The Russian Anti-Doping Agency has said it will be investigating Valieva’s entourage, which of course is led by Tutberidze, and the World Anti-Doping Agency said it too would be looking into what’s going on within Tutberidze’s team. That scrutiny will be welcome, and illuminating.

The Russians are favored to sweep the medals in the women’s competition, pending Valieva’s eligibility. As a contrast, the American women are just trying to improve on the nation’s worst Olympic finish ever: 9th, 10th and 11th at the 2018 Pyeongchang Games. 

They will make the attempt with a 25-year-old (Mariah Bell), a 22-year-old (Karen Chen) and a 16-year-old (Alysa Liu).

American women consistently stick around from one Olympics to the next.
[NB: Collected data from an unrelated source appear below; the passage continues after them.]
(* ===== verification/Headers.v ===== *)
(** * Headers: transport/headers — signed subject headers

    HMAC-SHA256 is a parameter ([hmac]); everything the package does around it
    is here: which strings are signed, how they are encoded, which header sets
    are accepted.  Times are nanoseconds since the Unix epoch. *)

From S2P Require Import Prelude GoStrings Http Errors Backoff Breaker Auth.

(** ** encoding/hex *)

Definition hex_digit (d : Z) : ascii := if d <? 10 then ascii_of_byte (48 + d) else ascii_of_byte (87 + d).

Fixpoint hex_EncodeToString (s : string) : string :=
  match s with
  | EmptyString => EmptyString
  | String c s => String (hex_digit (byte_of c / 16)) (String (hex_digit (byte_of c mod 16)) (hex_EncodeToString s))
  end.

(** None = an odd length or a byte that is no hex digit. *)
Fixpoint hex_DecodeString (s : string) : option string :=
  match s with
  | EmptyString => Some EmptyString
  | String _ EmptyString => None
  | String a (String b s) =>
      match hex_value a, hex_value b, hex_DecodeString s with
      | Some x, Some y, Some t => Some (String (ascii_of_byte (16 * x + y)) t)
      | _, _, _ => None
      end
  end.

(** ** time.Duration.String *)

Fixpoint trim_zeros (l : list ascii) : list ascii :=
  match l with
  | [] => []
  | c :: l => match trim_zeros l with
              | [] => if Ascii.eqb c "0" then [] else [c]
              | t => c :: t
              end
  end.

(** The fraction v/10^prec without trailing zeros. *)
Fixpoint frac_digits (prec : nat) (v : Z) : list ascii :=
  match prec with
  | O => []
  | S p => frac_digits p (v / 10) ++ [digit_char (v mod 10)]
  end.
Definition fmtFrac (v : Z) (prec : nat) : string :=
  match trim_zeros (frac_digits prec (v mod 10 ^ Z.of_nat prec)) with
  | [] => EmptyString
  | ds => String "." (String.string_of_list_ascii ds)
  end.

Definition Duration_String (d : Z) : string :=
  let u := Z.abs d in
  let body :=
    if u =? 0 then "0s"
    else if u <? 1000 then itoa u +:+ "ns"
    else if u <? Millisecond then itoa (u / 1000) +:+ fmtFrac u 3 +:+ utf8 [194; 181] +:+ "s"
    else if u <? Second then itoa (u / Millisecond) +:+ fmtFrac u 6 +:+ "ms"
    else
      let s := u / Second in
      let secs := itoa (s mod 60) +:+ fmtFrac u 9 +:+ "s" in
      let m := s / 60 in
      if m =? 0 then secs
      else let h := m / 60 in
           (if h =? 0 then EmptyString else itoa h +:+ "h") +:+ itoa (m mod 60) +:+ "m" +:+ secs in
  if d <? 0 then "-" +:+ body else body.

(** ** headers.go *)

Definition HdrSubjectID : string := "X-Subject-Id".
Definition HdrSubjectEmail : string := "X-Subject-Email".
Definition HdrSubjectRoles : string := "X-Subject-Roles".
Definition HdrSubjectOrgID : string := "X-Subject-Org-Id".
Definition HdrSubjectIssuedAt : string := "X-Subject-Issued-At".
Definition HdrSubjectSig : string := "X-Subject-Sig".

Definition DefaultMaxAge : Z := 60 * Second.

Record HeadersConfig := mkHeadersCfg { Secret : string; AdditionalSecrets : list string; MaxAge : Z }.

Definition ErrNotSigned : goerr := Sentinel "headers.ErrNotSigned" "request has no subject signature".
Definition ErrInvalidSignature : goerr := Sentinel "headers.ErrInvalidSignature" "invalid subject signature".

Definition canonicalString (id email roles org : string) (issuedAt : Z) : string :=
  join "|" [id; email; roles; org; itoa issuedAt].

Definition joinRoles (roles : list string) : string :=
  match roles with [] => EmptyString | _ => join "," (sort_strings roles) end.

Definition splitRoles (joined : string) : list string :=
  if bool_decide (joined = EmptyString) then [] else split "," joined.
(* ===== verification/Resolver.v ===== *)
(** * Resolver: auth/resolver — one middleware for gateway and direct callers

    The resolver is proved against what its two verifiers promise
    (transport/headers and auth/jwt); the theorems then follow a request through
    the chain a service installs: resolver, RequireGatewayOrigin, ForRoles and
    ForScope. *)

From S2P Require Import Prelude GoStrings Http Errors Backoff Breaker Auth Headers.

(** ** origin.go *)

Definition Origin := string.
Definition OriginGateway : Origin := "gateway".
Definition OriginDirect : Origin := "direct".

Definition WithOrigin (ctx : context) (o : Origin) : context := mkContext (dx_user ctx) (Some o).
Definition OriginFromCtx (ctx : context) : option Origin := dx_auth_origin ctx.

(** ** config.go, middleware.go *)

Record ResolverConfig := mkResolverCfg { rc_Headers : HeadersConfig; rc_JWT : JwtConfig; AllowDirect : bool }.

(** s[:i] for the first space at i > 0. *)
Definition firstWord (s : string) : string :=
  match cut " " s with
  | Some (a, _) => if bool_decide (a = EmptyString) then s else a
  | None => s
  end.

Section resolver.
Variable hmac : string -> string -> string.
Variable jwks : string -> error.
Variable ParseWithClaims : string -> parser -> string -> res (DxClaims * bool).
Variable DX_ENV : string.

(** The request handler once the JWT middleware is built ([None] = not built). *)
Definition resolver_handler (cfg : ResolverConfig) (jwtMW : option Middleware) (now : Z) : Middleware :=
  fun next r w =>
  let unauthorized msg := WriteError (NewUnauthorized msg []) w in
  let allowHMAC := negb (bool_decide (Secret (rc_Headers cfg) = EmptyString)) in
  if allowHMAC && negb (bool_decide (hdr_get (req_Header r) HdrSubjectSig = EmptyString)) then
    match Verify hmac (req_Header r) (rc_Headers cfg) now with
    | Err _ => unauthorized "invalid subject signature"
    | Ok user => next (WithContext r (WithOrigin (WithUser (req_ctx r) user) OriginGateway)) w
    end
  else match (if AllowDirect cfg then jwtMW else None) with
       | None => unauthorized "gateway-signed subject headers required"
       | Some mw =>
           let authz := hdr_get (req_Header r) "Authorization" in
           if bool_decide (authz = EmptyString) then unauthorized "missing Authorization header"
           else if negb (equal_fold (firstWord authz) "bearer")
           then unauthorized "Authorization header must be 'Bearer <token>'"
           else mw (fun rr ww => next (WithContext rr (WithOrigin (req_ctx rr) OriginDirect)) ww) r w
       end.

(** Construction panics ([inr]) on a configuration that accepts nobody or a JWT middleware that
    cannot be built. *)
Definition resolver_Middleware (cfg : ResolverConfig) : (Z -> Middleware) + string :=
  let allowHMAC := negb (bool_decide (Secret (rc_Headers cfg) = EmptyString)) in
  if negb allowHMAC && negb (AllowDirect cfg)
  then inr "resolver.Middleware: at least one of Headers.Secret or AllowDirect must be set"
  else if AllowDirect cfg then
    match jwt_Middleware jwks ParseWithClaims DX_ENV (rc_JWT cfg) with
    | inr p => inr p
    | inl mw => inl (resolver_handler cfg (Some mw))
    end
  else inl (resolver_handler cfg None).

Definition RequireGatewayOrigin : Middleware := fun next r w =>
  match OriginFromCtx (req_ctx r) with
  | Some o => if bool_decide (o = OriginGateway) then next r w
              else WriteError (NewForbidden "this endpoint is only accessible via the gateway" []) w
  | None => WriteError (NewForbidden "this endpoint is only accessible via the gateway" []) w
  end.

(** ** What reaches a handler *)

(** A denial: an error response with a 401 or a 403, and the next handler not consulted. *)
Definition denied (w w' : ResponseWriter) : Prop :=
  exists e, w' = WriteError e w /\ (HTTPStatus e = 401 \/ HTTPStatus e = 403).

Lemma unauthorized_denied msg w : denied w (WriteError (NewUnauthorized msg []) w).
Proof. eexists. split; [done|]. by left. Qed.
Lemma forbidden_denied msg w : denied w (WriteError (NewForbidden msg []) w).
Proof. eexists. split; [done|]. by right. Qed.

(** Where a resolved identity comes from. *)
Definition gateway_identity (cfg : ResolverConfig) (now : Z) (r : Request) (u : DxUser) : Prop :=
  Secret (rc_Headers cfg) <> EmptyString /\ hdr_get (req_Header r) HdrSubjectSig <> EmptyString
  /\ Verify hmac (req_Header r) (rc_Headers cfg) now = Ok u.

(** A bearer token accepted by a parser that checks RS256, the issued-at time, the configured
    non-empty issuer and audience, with at most 300 s of leeway. *)
Definition direct_identity (cfg : ResolverConfig) (r : Request) (u : DxUser) : Prop :=
  AllowDirect cfg = true
  /\ (Secret (rc_Headers cfg) = EmptyString \/ hdr_get (req_Header r) HdrSubjectSig = EmptyString)
  /\ exists p scheme token claims,
       ParseWithClaims (JwksURL (rc_JWT cfg)) p token = Ok (claims, true) /\ u = user_of claims
       /\ splitn2 " " (hdr_get (req_Header r) "Authorization") = [scheme; token]
       /\ equal_fold scheme "bearer" = true
       /\ p_methods p = ["RS256"] /\ p_issuedAt p = true
       /\ p_issuer p = Some (Issuer (rc_JWT cfg)) /\ Issuer (rc_JWT cfg) <> EmptyString
       /\ p_audience p = Some (Audience (rc_JWT cfg)) /\ Audience (rc_JWT cfg) <> EmptyString
       /\ 0 <= p_leeway p <= 300 * Second.

(** The development user, injected when validation is switched off outside production. *)
Definition development_identity (cfg : ResolverConfig) (u : DxUser) : Prop :=
  AllowDirect cfg = true /\ Enabled (rc_JWT cfg) = false /\ u = mockUser
  /\ equal_fold DX_ENV "production" = false /\ equal_fold DX_ENV "prod" = false.

Lemma Validate_ok cfg : Validate cfg = None -> Enabled cfg = true ->
  Issuer cfg <> EmptyString /\ Audience cfg <> EmptyString /\ 0 <= LeewaySeconds cfg <= 300.
Proof.
  unfold Validate, maxLeewaySeconds. intros Hv He. rewrite He in Hv. cbn in Hv.
  repeat (case_bool_decide; [done|]). destruct (_ || _) eqn:E; [done|].
  bools. split_and!; [done|done|lia|lia].
Qed.

Lemma jwt_handler_cases validate next r w :
  denied w (jwt_handler validate next r w)
  \/ exists scheme token claims, splitn2 " " (hdr_get (req_Header r) "Authorization") = [scheme; token]
       /\ equal_fold scheme "bearer" = true /\ validate token = Ok claims
       /\ jwt_handler validate next r w = next (WithContext r (WithUser (req_ctx r) (user_of claims))) w.
Proof.
  unfold jwt_handler. case_bool_decide; [left; apply unauthorized_denied|].
  destruct (splitn2 _ _) as [|scheme [|token [|]]]; try (left; apply unauthorized_denied).
  destruct (equal_fold scheme "bearer") eqn:Eb; [|left; apply unauthorized_denied].
  cbn [negb]. destruct (validate token) as [claims|e] eqn:Ev; [|left; apply unauthorized_denied].
  right. by exists scheme, token, claims.
Qed.

Lemma New_parser cfg validate token claims :
  Enabled cfg = true -> New jwks ParseWithClaims cfg = Ok validate -> validate token = Ok claims ->
  ParseWithClaims (JwksURL cfg) (make_parser cfg) token = Ok (claims, true)
  /\ p_issuer (make_parser cfg) = Some (Issuer cfg) /\ Issuer cfg <> EmptyString
  /\ p_audience (make_parser cfg) = Some (Audience cfg) /\ Audience cfg <> EmptyString
  /\ 0 <= p_leeway (make_parser cfg) <= 300 * Second.
Proof.
  intros He. unfold New. destruct (Validate cfg) eqn:Ev; [done|]. destruct (jwks _); [done|].
  intros [= <-]. unfold validate_token. destruct (Validate_ok cfg Ev He) as (Hi & Ha & Hl).
  destruct (ParseWithClaims _ _ _) as [[c []]|e]; intros [= <-].
  cbn. rewrite !bool_decide_eq_false_2 by done. split_and!; try done;
    rewrite wrap64_id; unfold min_int64, max_int64, Second, Millisecond; lia.
Qed.

(** The ways the resolver can end. *)
Lemma resolver_cases cfg mw now next r w :
  resolver_Middleware cfg = inl mw ->
  denied w (mw now next r w)
  \/ (exists u, gateway_identity cfg now r u
       /\ mw now next r w = next (WithContext r (WithOrigin (WithUser (req_ctx r) u) OriginGateway)) w)
  \/ (exists u, (direct_identity cfg r u \/ development_identity cfg u)
       /\ mw now next r w = next (WithContext r (WithOrigin (WithUser (req_ctx r) u) OriginDirect)) w).
Proof.
  intros Hmw.
  assert (Hh : exists jwtMW, mw = resolver_handler cfg jwtMW
    /\ forall m, jwtMW = Some m -> jwt_Middleware jwks ParseWithClaims DX_ENV (rc_JWT cfg) = inl m).
  { revert Hmw. unfold resolver_Middleware. destruct (_ && _); [done|]. destruct (AllowDirect cfg).
    - destruct (jwt_Middleware _ _ _ _) as [m|p]; intros [= <-]. exists (Some m). by split; [|intros ? [= <-]].
    - intros [= <-]. by exists None. }
  destruct Hh as (jwtMW & -> & Hjwt). clear Hmw. unfold resolver_handler.
  destruct (negb (bool_decide (Secret _ = _)) && _) eqn:Eh.
  - bools. destruct (Verify _ _ _ _) as [u|e] eqn:Ev; [|left; apply unauthorized_denied].
    right. left. exists u. by repeat split.
  - assert (Hsig : Secret (rc_Headers cfg) = EmptyString \/ hdr_get (req_Header r) HdrSubjectSig = EmptyString).
    { apply andb_false_iff in Eh as [E%negb_false_iff%bool_decide_eq_true|E%negb_false_iff%bool_decide_eq_true]; auto. }
    clear Eh. destruct (AllowDirect cfg) eqn:Ed; [|left; apply unauthorized_denied].
    destruct jwtMW as [m|]; [|left; apply unauthorized_denied]. specialize (Hjwt m eq_refl).
    case_bool_decide; [left; apply unauthorized_denied|]. destruct (negb _); [left; apply unauthorized_denied|].
    revert Hjwt. unfold jwt_Middleware. destruct (Enabled (rc_JWT cfg)) eqn:Ee; cbn [negb].
    + destruct (New _ _ _) as [validate|e] eqn:En; intros [= <-].
      destruct (jwt_handler_cases validate (fun rr ww => next (WithContext rr (WithOrigin (req_ctx rr) OriginDirect)) ww) r w)
        as [Hden|(scheme & token & claims & Es & Eb & Ev & ->)]; [by left|].
      destruct (New_parser _ _ _ _ Ee En Ev) as (Hp & Hi & Hi' & Ha & Ha' & Hl).
      right. right. exists (user_of claims). split; [|done]. left. split; [done|]. split; [done|].
      exists (make_parser (rc_JWT cfg)), scheme, token, claims. split_and!; eauto; lia.
    + destruct (_ || _) eqn:Ep; intros [= <-]. bools.
      right. right. exists mockUser. split; [|done]. by right.
Qed.

Lemma ForRoles_cases roles next r w :
  denied w (ForRoles roles next r w)
  \/ exists u role, UserFromCtx (req_ctx r) = Some u /\ role ∈ user_Roles u /\ role ∈ roles
       /\ ForRoles roles next r w = next r w.
Proof.
  unfold ForRoles. destruct (UserFromCtx _) as [u|]; [|left; apply unauthorized_denied].
  destruct (HasAny _ _) eqn:Eh; cbn [negb]; [|left; apply forbidden_denied].
  right. unfold HasAny in Eh. apply existsb_exists in Eh as (role & Hr & Hh).
  apply bool_decide_eq_true in Hh. exists u, role. split_and!; [done|by apply list_elem_of_In| |done].
  unfold NewRoleSet in Hh. by rewrite elem_of_list_to_set in Hh.
Qed.

(** C3. What reaches a handler behind the resolver, whatever the request carries.  In a
    service that switches JWT validation on when it allows the direct path, the response is a
    401 or 403 written without consulting the handler, or the handler runs exactly once with
    the identity either of verified gateway headers (tagged gateway) or, only when the request
    has no signature to verify, of a bearer token checked with RS256 and the configured
    non-empty issuer and audience (tagged direct).  In every service, behind
    RequireGatewayOrigin and ForRoles the handler runs only for verified gateway headers whose
    user holds one of the roles. *)
Theorem gated_route cfg mw now roles handler r w :
  resolver_Middleware cfg = inl mw ->
  ((AllowDirect cfg = true -> Enabled (rc_JWT cfg) = true) ->
   denied w (mw now handler r w)
   \/ (exists u, gateway_identity cfg now r u
        /\ mw now handler r w = handler (WithContext r (WithOrigin (WithUser (req_ctx r) u) OriginGateway)) w)
   \/ (exists u, direct_identity cfg r u
        /\ mw now handler r w = handler (WithContext r (WithOrigin (WithUser (req_ctx r) u) OriginDirect)) w))
  /\ (denied w (mw now (RequireGatewayOrigin (ForRoles roles handler)) r w)
      \/ exists u role, gateway_identity cfg now r u /\ role ∈ user_Roles u /\ role ∈ roles
           /\ mw now (RequireGatewayOrigin (ForRoles roles handler)) r w
              = handler (WithContext r (WithOrigin (WithUser (req_ctx r) u) OriginGateway)) w).
Proof.
  intros Hmw. split.
  { intros Hen. destruct (resolver_cases cfg mw now handler r w Hmw) as [Hd|[Hg|(u & [Hu|Hu] & E)]]; eauto.
    destruct Hu as (Ha & He & _). rewrite (Hen Ha) in He. done. }
  destruct (resolver_cases cfg mw now (RequireGatewayOrigin (ForRoles roles handler)) r w Hmw)
    as [Hd|[(u & Hu & ->)|(u & _ & ->)]]; [by left| |].
  - unfold RequireGatewayOrigin. cbn [OriginFromCtx WithContext WithOrigin req_ctx dx_auth_origin].
    rewrite bool_decide_eq_true_2 by done.
    destruct (ForRoles_cases roles handler (WithContext r (WithOrigin (WithUser (req_ctx r) u) OriginGateway)) w)
      as [Hd|(u' & role & Eu & Hr & Hin & E)]; [by left|].
    injection Eu as <-. right. exists u, role. by split_and!.
  - left. unfold RequireGatewayOrigin. cbn [OriginFromCtx WithContext WithOrigin req_ctx dx_auth_origin].
    rewrite bool_decide_eq_false_2 by done. apply forbidden_denied.
Qed.
End resolver.

(** ** A service behind a gateway *)

Definition service : ResolverConfig := mkResolverCfg upstream (mkJwtConfig "" "" "" 0 false) false.
Definition gateway_request : Request := mkRequest minted_headers (mkContext None None) (fun _ => "").
Definition service_mw : Z -> Middleware :=
  match resolver_Middleware toy_hmac (fun _ => None) (fun _ _ _ => Err ErrNotSigned) "prod" service with
  | inl mw => mw
  | inr _ => fun _ next => next
  end.
Definition say (text : string) : Handler := fun r w =>
  write_chunk (Raw (text +:+ match UserFromCtx (req_ctx r) with Some u => user_ID u | None => "" end)) w.

Lemma gated_route_witness :
  exists u role, gateway_identity toy_hmac service (30 * Second) gateway_request u
    /\ role ∈ user_Roles u /\ role ∈ [RoleProvider]
    /\ rw_body (service_mw (30 * Second) (RequireGatewayOrigin (ForRoles [RoleProvider] (say "hello ")))
                  gateway_request new_writer) = [Raw "hello u1"].
Proof.
  assert (Hb : rw_body (service_mw (30 * Second) (RequireGatewayOrigin (ForRoles [RoleProvider] (say "hello ")))
                  gateway_request new_writer) = [Raw "hello u1"]) by (vm_compute; reflexivity).
  destruct (gated_route toy_hmac (fun _ => None) (fun _ _ _ => Err ErrNotSigned) "prod" service service_mw
              (30 * Second) [RoleProvider] (say "hello ") gateway_request new_writer eq_refl)
    as [_ [(e & He & _)|(u & role & H1 & H2 & H3 & _)]].
  - rewrite He in Hb. discriminate Hb.
  - exists u, role. split; [exact H1|]. split; [exact H2|]. split; [exact H3|exact Hb].
Defined.

(** With validation switched off and the direct path allowed, any bearer word outside
    production is the development user: the direct path is not disabled. *)
Definition dev_service : ResolverConfig := mkResolverCfg upstream (mkJwtConfig "" "" "" 0 false) true.
Definition any_bearer : Request :=
  mkRequest (hdr_set "Authorization" "Bearer x" ∅) (mkContext None None) (fun _ => "").

Example disabled_jwt_injects_user :
  match resolver_Middleware toy_hmac (fun _ => None) (fun _ _ _ => Err ErrNotSigned) "staging" dev_service with
  | inl mw => rw_body (mw (30 * Second) (say "hello ") any_bearer new_writer)
              = [Raw ("hello " +:+ user_ID mockUser)]
  | inr _ => False
  end.
Proof. vm_compute. reflexivity. Qed.

(** The doc comment of ForScope says a wildcard scope always grants; the entity must match too. *)
Example wildcard_scope_needs_entity :
  grants "data-access" "item-1" (mkScopeEntry "*" "item-2" "") = false.
Proof. vm_compute. reflexivity. Qed.

(** The expiry of a delegation entry is not looked at. *)
Example expired_scope_grants :
  grants "data-access" "item-1" (mkScopeEntry "data-access" "item-1" "1970-01-01T00:00:00Z") = true.
Proof. vm_compute. reflexivity. Qed.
Some burn out, to be sure, but longevity is not necessarily the hindrance in the United States that it is in Russia.

As she was trying to make her second Olympic team in 2018, then-26-year-old Ashley Wagner spoke about the “huge culture difference” between the USA and Russia.

American parents, she said, might be reluctant to accept that their child “is going to give up their life at 5, 6, 7 for something we don’t know if it’s going to pay off or not.”

She said her long career was due in part to not being “overloaded” with her sport, such a difference from the relatively short shelf-life of a top Russian woman.

“When you are skating that intensely from such a young age, of course these girls are going to get burned out,” said Wagner, who retired after failing to make the 2018 team and is co-hosting “Olympic Ice” on Peacock during these Games.

Rafael Arutunian, who coached Wagner, coaches Bell, and is best known for training new U.S. gold medalist Nathan Chen, is not a fan of the Tutberidze school of musical-chair champions.

“I don’t like to drink coffee from single-use plastic bags,” he told Bolshoy Sport two years ago. “It tastes different when you drink it from a China cup. It’s the same with disposable champions. I don’t like it.”